A molecular model of the interaction between vitamin D binding protein-derived macrophage activating factor and vitamin D receptor

We previously demonstrated that the response of human monocytes to vitamin D binding protein-derived macrophage activating factor (DBP-MAF) is dependent on vitamin D receptor (VDR) polymorphisms [1]. Therefore, in order to verify the type of molecular interaction between DBP-MAF and VDR, we compared the amino acid sequences at their respective vitamin D binding sites. There are 23 hydrophobic amino acids (aa) near the amino terminus of DBP-MAF, and 23 aa near the carboxyl terminus of VDR. When these two sequence are aligned, it is possible to observe not only that in both proteins there is a long stretch (13-14) of hydrophobic aa, but that 4 hydrophobic aa are identical and 11 aa have similar functional valence. According to this model, the last 23 hydrophobic aa of VDR, located at the inner part of the plasma membrane, interact with the first 23 hydrophobic aa of the DBP-MAF located at the external part of the plasma membrane, with vitamin D sandwiched in between the two vitamin D-binding proteins.

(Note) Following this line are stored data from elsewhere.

(** C2. For a batch of shape (N, C, H, W) and a crop shape (HH, WW) with
    HH < H and WW < W, [random_crops] returns a batch of shape
    (N, C, HH, WW) that is [X] restricted to one window
    [x:x+HH, y:y+WW], for a single pair of integer offsets with
    0 ≤ x < H - HH and 0 ≤ y < W - WW that serves every image and every
    channel of the batch. *)
Theorem random_crops_single_window {G : Type} {RS : RandomState G}
    {A : Type} (zero : A) (X : ndarray A) (N C H W : nat) (HH WW : Z)
    (g : G) :
  well_shaped X → shape X = (N, C, H, W) →
  0 ≤ HH < Z.of_nat H → 0 ≤ WW < Z.of_nat W →
  ∃ (x y : nat) (Y : ndarray A) (g' : G),
    random_crops zero X (HH, WW) g = (Ok Y, g') ∧
    Z.of_nat x < Z.of_nat H - HH ∧ Z.of_nat y < Z.of_nat W - WW ∧
    Y = getitem_hw X (from_to (Z.of_nat x) (Z.of_nat x + HH))
                     (from_to (Z.of_nat y) (Z.of_nat y + WW)) ∧
    shape Y = (N, C, Z.to_nat HH, Z.to_nat WW) ∧
    well_shaped Y ∧
    ∀ n c h w : nat,
      (h < Z.to_nat HH)%nat → (w < Z.to_nat WW)%nat →
      sample Y n c h w = sample X n c (x + h)%nat (y + w)%nat.
Proof.
  intros HwX HX HHH HWW.
  rewrite (random_crops_window zero X N C H W) by done. simpl.
  pose proof (randint_range (Z.of_nat H - HH) g) as Hx.
  destruct (randint (Z.of_nat H - HH) g) as [x g1]. simpl in *.
  pose proof (randint_range (Z.of_nat W - WW) g1) as Hy.
  destruct (randint (Z.of_nat W - WW) g1) as [y g2]. simpl in *.
  specialize (Hx ltac:(lia)). specialize (Hy ltac:(lia)).
  destruct (slice_from_to_inside x (x + HH) H) as [Hsx Hlx]; [lia..|].
  destruct (slice_from_to_inside y (y + WW) W) as [Hsy Hly]; [lia..|].
  replace (x + HH - x) with HH in Hlx by lia.
  replace (y + WW - y) with WW in Hly by lia.
  exists (Z.to_nat x), (Z.to_nat y),
    (getitem_hw X (from_to x (x + HH)) (from_to y (y + WW))), g2.
  rewrite !Z2Nat.id by lia.
  split_and!; try done; try lia.
  - by rewrite (getitem_hw_shape X _ _ N C H W HX), Hlx, Hly.
  - by apply getitem_hw_well_shaped.
  - intros n c h w Hh Hw.
    rewrite (sample_getitem_hw X _ _ N C H W) by (done || lia).
    by rewrite Hsx, Hsy.
Qed.

Lemma random_crops_single_window_witness :
  ∃ (x y : nat) (Y : ndarray Z) (g' : Z),
    random_crops 0 batch_2x4x5 (2, 3) (7 : Z) = (Ok Y, g') ∧
    Z.of_nat x < Z.of_nat 4 - 2 ∧ Z.of_nat y < Z.of_nat 5 - 3 ∧
    Y = getitem_hw batch_2x4x5
          (from_to (Z.of_nat x) (Z.of_nat x + 2))
          (from_to (Z.of_nat y) (Z.of_nat y + 3)) ∧
    shape Y = (2, 1, Z.to_nat 2, Z.to_nat 3)%nat ∧
    well_shaped Y ∧
    ∀ n c h w : nat,
      (h < Z.to_nat 2)%nat → (w < Z.to_nat 3)%nat →
      sample Y n c h w = sample batch_2x4x5 n c (x + h)%nat (y + w)%nat.
Proof.
  apply (random_crops_single_window 0 batch_2x4x5 2 1 4 5 2 3 (7 : Z)).
  - compute_done.
  - reflexivity.
  - lia.
  - lia.
Defined.

(** C8. [random_crops] raises the assertion error exactly when HH ≥ H or
    WW ≥ W; it does so before anything is drawn or extracted, so that the
    call ends with the error and the generator untouched. For a crop shape
    with HH < H and WW < W (and no negative entry) no error is raised. *)
Theorem random_crops_assertion {G : Type} {RS : RandomState G}
    {A : Type} (zero : A) (X : ndarray A) (N C H W : nat) (HH WW : Z)
    (g : G) :
  shape X = (N, C, H, W) →
  ((random_crops zero X (HH, WW) g).1 = Raise AssertionError ↔
   Z.of_nat H ≤ HH ∨ Z.of_nat W ≤ WW) ∧
  (Z.of_nat H ≤ HH ∨ Z.of_nat W ≤ WW →
   random_crops zero X (HH, WW) g = (Raise AssertionError, g)) ∧
  (0 ≤ HH < Z.of_nat H → 0 ≤ WW < Z.of_nat W →
   ∃ Y g', random_crops zero X (HH, WW) g = (Ok Y, g')).
Proof.
  intros HX. split_and!.
  - split.
    + intros Hr.
      destruct (decide (Z.of_nat H ≤ HH ∨ Z.of_nat W ≤ WW)) as [|Hok];
        [done|]. exfalso.
      destruct (decide (HH < 0 ∨ WW < 0)) as [Hneg|Hpos].
      * rewrite (random_crops_negative zero X N C H W) in Hr
          by (done || lia). discriminate.
      * rewrite (random_crops_window zero X N C H W) in Hr
          by (done || lia). discriminate.
    + intros Hbad. by rewrite (random_crops_assert zero X N C H W).
  - by apply (random_crops_assert zero X N C H W).
  - intros HHH HWW. rewrite (random_crops_window zero X N C H W) by done.
    by eexists _, _.
Qed.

Oleic acid, taken as an example of an unsaturated fatty acid bound to DBP-MAF, could stabilize the complex at the level of the plasma membrane. Therefore, it can be hypothesized that DBP-MAF and VDR have multiple sites of interaction at the level of the plasma membrane. Further studies will elucidate whether this interaction occurs only in the presence of vitamin D or whether the hydrophobic profile of the two proteins allows direct interaction without the need for vitamin D.